**Exercise**
If a line in the data below holds the word "revert", copy it.

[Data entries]
(* ===== verification/StateBalances.v ===== *)
(** Balance increments and drains of src/src/parallel_state.rs ([increment_balances],
    [drain_balances]) against the world the state represents.

    Both update cached accounts directly, outside a journal, and record one transition per
    updated account. The theorems say what they do to the represented world, what they answer,
    and what is left when a load fails half-way. *)

From S2P Require Import Prelude Model Reward World ParallelState CacheView.

Section balances.
Context `{!Revm} `{!RevmLaws} `{!RevmDb} `{!RevmDbLaws}.
Context (code_of : B256 → Bytecode) (w0 : World) (Hbase : base_ok w0).
Context {DB E : Type} `{!DatabaseRef DB E} (rep_db : DB → World → Prop)
  `{!DatabaseView DB E code_of w0 rep_db}.

(** ** What the operations mean *)

Definition account_at (w : World) (a : Address) : AccountInfo := default info_default (w_account w a).

(** The balance of one account replaced; an account that did not exist is created with it. *)
Definition with_balance (a : Address) (b : U256) (w : World) : World :=
  mkWorld (λ x, if decide (x = a) then Some (set_balance b (account_at w a)) else w_account w x) (w_storage w).

(** An increment saturates, and an increment of zero does not even create the account. *)
Definition credit (w : World) (ab : Address * Z) : World :=
  if decide (ab.2 = 0%Z) then w
  else with_balance ab.1 (Z.min U256_MAX (balance (account_at w ab.1) + ab.2)) w.
Definition drain (w : World) (a : Address) : World := with_balance a 0 w.

(** A transition goes from the account of one world to that of the next, without storage. *)
Definition moves_account (w w' : World) (a : Address) (t : TransitionAccount) : Prop :=
  acct_eqv (ta_previous_info t) (w_account w a) ∧ acct_eqv (ta_info t) (w_account w' a) ∧
  ta_storage t = ∅ ∧ ta_storage_was_destroyed t = false.

(** One transition per operation that updates an account, in order. *)
Fixpoint credit_transitions (w : World) (l : list (Address * Z)) (ts : list (Address * TransitionAccount)) : Prop :=
  match l with
  | [] => ts = []
  | ab :: l =>
    if decide (ab.2 = 0%Z) then credit_transitions w l ts
    else ∃ t ts', ts = (ab.1, t) :: ts' ∧ moves_account w (credit w ab) ab.1 t ∧ credit_transitions (credit w ab) l ts'
  end.
Fixpoint drain_transitions (w : World) (l : list Address) (ts : list (Address * TransitionAccount)) : Prop :=
  match l with
  | [] => ts = []
  | a :: l => ∃ t ts', ts = (a, t) :: ts' ∧ moves_account w (drain w a) a t ∧ drain_transitions (drain w a) l ts'
  end.

(** The balances found, each when its turn comes: a second drain of an address finds zero. *)
Fixpoint drained_balances (w : World) (l : list Address) : list Z :=
  match l with [] => [] | a :: l => balance (account_at w a) :: drained_balances (drain w a) l end.

(** ** One account *)

Lemma account_at_eqv w a c :
  acct_eqv (account c) (w_account w a) → info_eqv (default info_default (account c)) (account_at w a).
Proof. intros Hc. unfold account_at. destruct Hc; [done|]. reflexivity. Qed.

Lemma cell_ok_eqv a ci slots v v' st :
  is_Some ci → acct_eqv v v' → cell_ok code_of w0 a ci slots v st → cell_ok code_of w0 a ci slots v' st.
Proof.
  intros [c0 ->] Hv [Ha _ ? ? ? ?]. split; [|done..]. intros c Hc. destruct (Ha c Hc). split; [by etrans|done].
Qed.

(** The common body of the two operations: a change of the balance by [h]. *)
Lemma account_info_change_ok {T} (g : U256 → T) (h : U256 → U256) s w a c :
  state_rep code_of w0 rep_db s w → accounts (cache s) !! a = Some c →
  ∃ t c', account_info_change (λ i, (g (balance i), set_balance (h (balance i)) i)) c = (g (balance (account_at w a)), t, c') ∧
    state_rep code_of w0 rep_db (set_cache (set_account a c' (cache s)) s) (with_balance a (h (balance (account_at w a))) w) ∧
    moves_account w (with_balance a (h (balance (account_at w a))) w) a t.
Proof.
  intros [Hdb Hok] Hc. pose proof (co_cell _ _ _ _ Hok a) as Hcell. rewrite Hc in Hcell.
  destruct (co_account _ _ _ _ _ _ _ Hcell c eq_refl) as [Hv Hcode].
  pose proof (account_at_eqv _ _ _ Hv) as (Hbal & Hn & Hh). unfold account_info_change.
  set (i := default info_default (account c)) in *. rewrite Hbal.
  assert (Hi : info_eqv (set_balance (h (balance (account_at w a))) i) (set_balance (h (balance (account_at w a))) (account_at w a)))
    by (by split_and!).
  eexists _, _. split; [reflexivity|]. split.
  - split; [done|]. eapply cache_ok_ext; [| |eapply (cache_ok_update _ _ w (cache s) _ a
      (Some (set_balance (h (balance (account_at w a))) (account_at w a)), w_storage w a))]; simpl.
    + intros x. by case_decide; subst.
    + intros x k. by case_decide; subst.
    + done.
    + intros x Hx. by rewrite lookup_insert_ne.
    + rewrite lookup_insert_eq. eapply cell_ok_eqv; [done|by constructor; exact Hi|].
      pose proof (cell_ok_changed _ _ Hbase a c _ _ _ ∅ (set_balance (h (balance (account_at w a))) i)
        (default false (has_no_code_and_nonce <$> account c)) Hcell) as Hch.
      rewrite (left_id_L ∅ (∪)) in Hch. eapply cell_ok_storage_ext; [|apply Hch; [|reflexivity]].
      * intros k. simpl. by rewrite lookup_empty.
      * intros j b [= <-] Hb He. simpl in *. subst i. destruct (account c) as [i|] eqn:Hac; simpl in *.
        { eapply Hcode; [done|done|]. by rewrite (is_empty_code_hash_hash i (set_balance (h (balance (account_at w a))) i)). }
        rewrite (is_empty_code_hash_hash _ info_default) in He by done. by rewrite info_default_empty_code_hash in He.
    + apply Hok.
  - unfold moves_account, with_balance. simpl. rewrite decide_True by done. split_and!; [done|by constructor|done|done].
Qed.

Lemma load_transition_state a (s : ParallelState DB) (r : result E CacheAccountInfo) s' :
  load_mut_cache_account a s = (r, s') → transition_state s' = transition_state s.
Proof.
  unfold load_mut_cache_account. destruct (accounts (cache s) !! a); [by intros [= _ <-]|].
  destruct (basic_ref (database s) a) as [[v|e] db]; by intros [= _ <-].
Qed.

(** ** Increments *)

Lemma credit_zero w a b : b = 0%Z → credit w (a, b) = w.
Proof. intros ->. done. Qed.
Lemma credit_add w a b :
  b ≠ 0%Z → credit w (a, b) = with_balance a (saturating_add U256_MAX (balance (account_at w a)) b) w.
Proof. intros Hb. unfold credit. simpl. rewrite decide_False by done. unfold saturating_add. by rewrite Z.min_comm. Qed.

Lemma increment_balance_transitions_ok l (s : ParallelState DB) w (r : result E _) s' :
  state_rep code_of w0 rep_db s w → increment_balance_transitions l s = (r, s') →
  transition_state s' = transition_state s ∧
  match r with
  | Ok ts => state_rep code_of w0 rep_db s' (foldl credit w l) ∧ credit_transitions w l ts
  | Err _ => ∃ n, n < length l ∧ state_rep code_of w0 rep_db s' (foldl credit w (take n l))
  end.
Proof.
  revert s w r s'. induction l as [|[a b] l IH]; intros s w r s' Hs; simpl.
  { intros [= <- <-]. by split_and!. }
  case_decide as Hb.
  { rewrite (credit_zero w a b) by done. intros Hr. destruct (IH _ _ _ _ Hs Hr) as [Ht Hres]. split; [done|]. destruct r as [ts|e]; [done|].
    destruct Hres as (n & Hn & Hrep). exists (S n). split; [lia|]. simpl. by rewrite (credit_zero w a b). }
  destruct (load_mut_cache_account a s) as [rc s1] eqn:Hl.
  destruct (load_mut_cache_account_ok _ _ Hbase rep_db _ _ _ _ _ Hs Hl) as [Hs1 Hc].
  assert (Ht1 : transition_state s1 = transition_state s) by (by eapply load_transition_state).
  destruct rc as [c|e]; [|intros [= <- <-]; split; [done|]; exists 0; split; [lia|done]].
  destruct (account_info_change_ok (λ _, tt) (λ x, saturating_add U256_MAX x b) s1 w a c Hs1 (Hc c eq_refl))
    as (t & c' & Hch & Hs2 & Hm).
  pose proof (credit_add w a b Hb) as Hcr. rewrite <-Hcr in Hs2, Hm.
  unfold increment_balance. rewrite decide_False, Hch by done.
  destruct (increment_balance_transitions l _) as [r2 s2] eqn:Hr2. intros [= <- <-].
  destruct (IH _ _ _ _ Hs2 Hr2) as [Ht2 Hres]. split; [by rewrite Ht2|].
  destruct r2 as [ts|e]; simpl.
  - destruct Hres as [Hrep Hts]. split; [done|]. by exists t, ts.
  - destruct Hres as (n & Hn & Hrep). exists (S n). split; [lia|]. done.
Qed.

(** What the increments [l] do. *)
Definition increments_exact (s : ParallelState DB) (w : World) (l : list (Address * Z)) : Prop :=
  ∀ (r : result E unit) s', increment_balances l s = (r, s') →
  match r with
  | Ok _ => state_rep code_of w0 rep_db s' (foldl credit w l) ∧
      ∃ ts, credit_transitions w l ts ∧ transition_state s' = (λ t, add_transitions t ts) <$> transition_state s
  | Err _ => transition_state s' = transition_state s ∧
      ∃ n, n < length l ∧ state_rep code_of w0 rep_db s' (foldl credit w (take n l))
  end.

Lemma increment_balances_ok l s w : state_rep code_of w0 rep_db s w → increments_exact s w l.
Proof.
  intros Hs r s'. unfold increment_balances. destruct (increment_balance_transitions l s) as [r1 s1] eqn:Hr.
  destruct (increment_balance_transitions_ok _ _ _ _ _ Hs Hr) as [Ht Hres].
  destruct r1 as [ts|e]; intros [= <- <-]; [|done]. destruct Hres as [Hrep Hts].
  split; [done|]. exists ts. split; [done|]. simpl. by rewrite Ht.
Qed.

(** ** Drains *)

Lemma drain_loop_ok l (s : ParallelState DB) w :
  state_rep code_of w0 rep_db s w →
  match drain_loop l s with
  | Panic => ∃ n x, drained_balances w l !! n = Some x ∧ (U128_MAX < x)%Z ∧
      Forall (λ x, (x ≤ U128_MAX)%Z) (take n (drained_balances w l))
  | Done (r, s') =>
    transition_state s' = transition_state s ∧
    match r with
    | Ok (bs, ts) => bs = drained_balances w l ∧ Forall (λ x, (x ≤ U128_MAX)%Z) bs ∧
        state_rep code_of w0 rep_db s' (foldl drain w l) ∧ drain_transitions w l ts
    | Err _ => ∃ n, n < length l ∧ state_rep code_of w0 rep_db s' (foldl drain w (take n l)) ∧
        Forall (λ x, (x ≤ U128_MAX)%Z) (take n (drained_balances w l))
    end
  end.
Proof.
  revert s w. induction l as [|a l IH]; intros s w Hs; simpl; [by split_and!|].
  destruct (load_mut_cache_account a s) as [rc s1] eqn:Hl.
  destruct (load_mut_cache_account_ok _ _ Hbase rep_db _ _ _ _ _ Hs Hl) as [Hs1 Hc].
  pose proof (load_transition_state _ _ _ _ Hl) as Ht1.
  destruct rc as [c|e]; [|split; [done|]; exists 0; split_and!; [lia|done|done]].
  destruct (account_info_change_ok (λ x, x) (λ _, 0%Z) s1 w a c Hs1 (Hc c eq_refl)) as (t & c' & Hch & Hs2 & Hm).
  unfold drain_balance. rewrite Hch. case_bool_decide as Hle; simpl; [|exists 0; eexists; split_and!; [done|lia|done]].
  specialize (IH _ _ Hs2). destruct (drain_loop l _) as [[[[bs ts]|e] s']|]; simpl in *.
  - destruct IH as (Ht & -> & Hb & Hrep & Hts). split_and!; [by rewrite Ht|done|by constructor|done|by exists t, ts].
  - destruct IH as (Ht & n & Hn & Hrep & Hle'). split; [by rewrite Ht|]. exists (S n).
    split_and!; [lia|done|by constructor].
  - destruct IH as (n & x & Hx & Hlt & Hle'). exists (S n), x. split_and!; [done|done|by constructor].
Qed.

(** What a drain of [l] does. *)
Definition drains_exact (s : ParallelState DB) (w : World) (l : list Address) : Prop :=
  match drain_balances l s with
  | Panic => ∃ n x, drained_balances w l !! n = Some x ∧ (U128_MAX < x)%Z ∧
      Forall (λ x, (x ≤ U128_MAX)%Z) (take n (drained_balances w l))
  | Done (Ok bs, s') => bs = drained_balances w l ∧ Forall (λ x, (x ≤ U128_MAX)%Z) bs ∧
      state_rep code_of w0 rep_db s' (foldl drain w l) ∧
      ∃ ts, drain_transitions w l ts ∧ transition_state s' = (λ t, add_transitions t ts) <$> transition_state s
  | Done (Err _, s') => transition_state s' = transition_state s ∧
      ∃ n, n < length l ∧ state_rep code_of w0 rep_db s' (foldl drain w (take n l)) ∧
        Forall (λ x, (x ≤ U128_MAX)%Z) (take n (drained_balances w l))
  end.

Lemma drain_balances_ok l s w : state_rep code_of w0 rep_db s w → drains_exact s w l.
Proof.
  intros Hs. pose proof (drain_loop_ok l s w Hs) as Hd. unfold drains_exact, drain_balances.
  destruct (drain_loop l s) as [[[[bs ts]|e] s1]|]; simpl in *; [|done|done].
  destruct Hd as (Ht & -> & Hb & Hrep & Hts). split_and!; [done..|]. exists ts. simpl. by rewrite Ht.
Qed.

(** C18. Balance changes outside a journal are exact. Increments credit the represented world one
    after the other, saturating at the largest balance, creating accounts that do not exist and
    leaving an account alone for an increment of zero; one transition per non-zero increment is
    added, from the account before to the account after it. A drain answers with the balances it
    finds, address by address (a second drain of an address finds zero), leaves the world with
    these balances at zero and adds one transition per address; it panics at the first balance
    found that does not fit in 128 bits, and only there. When a load fails, the changes before
    it stay in the represented world and no transition is added. *)
Theorem balance_changes_exact (increments : list (Address * Z)) (drained : list Address) s w :
  state_rep code_of w0 rep_db s w → increments_exact s w increments ∧ drains_exact s w drained.
Proof. intros Hs. split; [by apply increment_balances_ok|by apply drain_balances_ok]. Qed.

End balances.

(** ** Witnesses *)

Section examples.
#[local] Existing Instance revm_example.
#[local] Existing Instance revm_example_laws.
#[local] Existing Instance revmdb_example.
#[local] Existing Instance revmdb_example_laws.
#[local] Existing Instance cv_db.
#[local] Existing Instance cv_view.

(** Account 1 is credited twice, account 5 is created, account 9 is left alone. *)
Definition bl_increments : list (Address * Z) := [(1, 7); (9, 0); (5, 3); (1, 1)]%Z.

Lemma balance_changes_exact_witness : ∃ s1 s2,
  (increment_balances bl_increments cv_state = (Ok tt, s1) ∧
   state_rep (λ h, [h]) cv_w0 cv_rep s1 (foldl credit (load_world cv_w0) bl_increments) ∧
   balance <$> w_account (foldl credit (load_world cv_w0) bl_increments) 1 = Some 108%Z ∧
   balance <$> w_account (foldl credit (load_world cv_w0) bl_increments) 5 = Some 3%Z ∧
   w_account (foldl credit (load_world cv_w0) bl_increments) 9 = None) ∧
  (drain_balances [2; 1; 2]%Z cv_state = Done (Ok [5; 100; 0]%Z, s2) ∧
   state_rep (λ h, [h]) cv_w0 cv_rep s2 (foldl drain (load_world cv_w0) [2; 1; 2]%Z)).
Proof.
  destruct (balance_changes_exact (λ h, [h]) cv_w0 cv_base cv_rep bl_increments [2; 1; 2]%Z cv_state (load_world cv_w0) cv_state_rep)
    as [Hinc Hdr].
  assert (Hok1 : is_ok (increment_balances bl_increments cv_state).1 = true) by (vm_compute; reflexivity).
  assert (Hok2 : match drain_balances [2; 1; 2]%Z cv_state with Done (Ok _, _) => true | _ => false end = true)
    by (vm_compute; reflexivity).
  unfold drains_exact in Hdr. specialize (Hinc _ _ (surjective_pairing _)).
  destruct (increment_balances bl_increments cv_state) as [[[]|] s1]; [|discriminate Hok1]. simpl in Hinc.
  destruct (drain_balances [2; 1; 2]%Z cv_state) as [[[bs|] s2]|]; [|discriminate Hok2|discriminate Hok2].
  destruct Hinc as [Hrep1 _], Hdr as (Hbs & _ & Hrep2 & _). exists s1, s2. split.
  - split; [reflexivity|]. split; [exact Hrep1|]. split; [vm_compute; reflexivity|]. split; vm_compute; reflexivity.
  - split; [|exact Hrep2]. rewrite Hbs. vm_compute. reflexivity.
Defined.

End examples.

**Task answer**
  revert s w r s'. induction l as [|[a b] l IH]; intros s w r s' Hs; simpl.
  revert s w. induction l as [|a l IH]; intros s w Hs; simpl; [by split_and!|].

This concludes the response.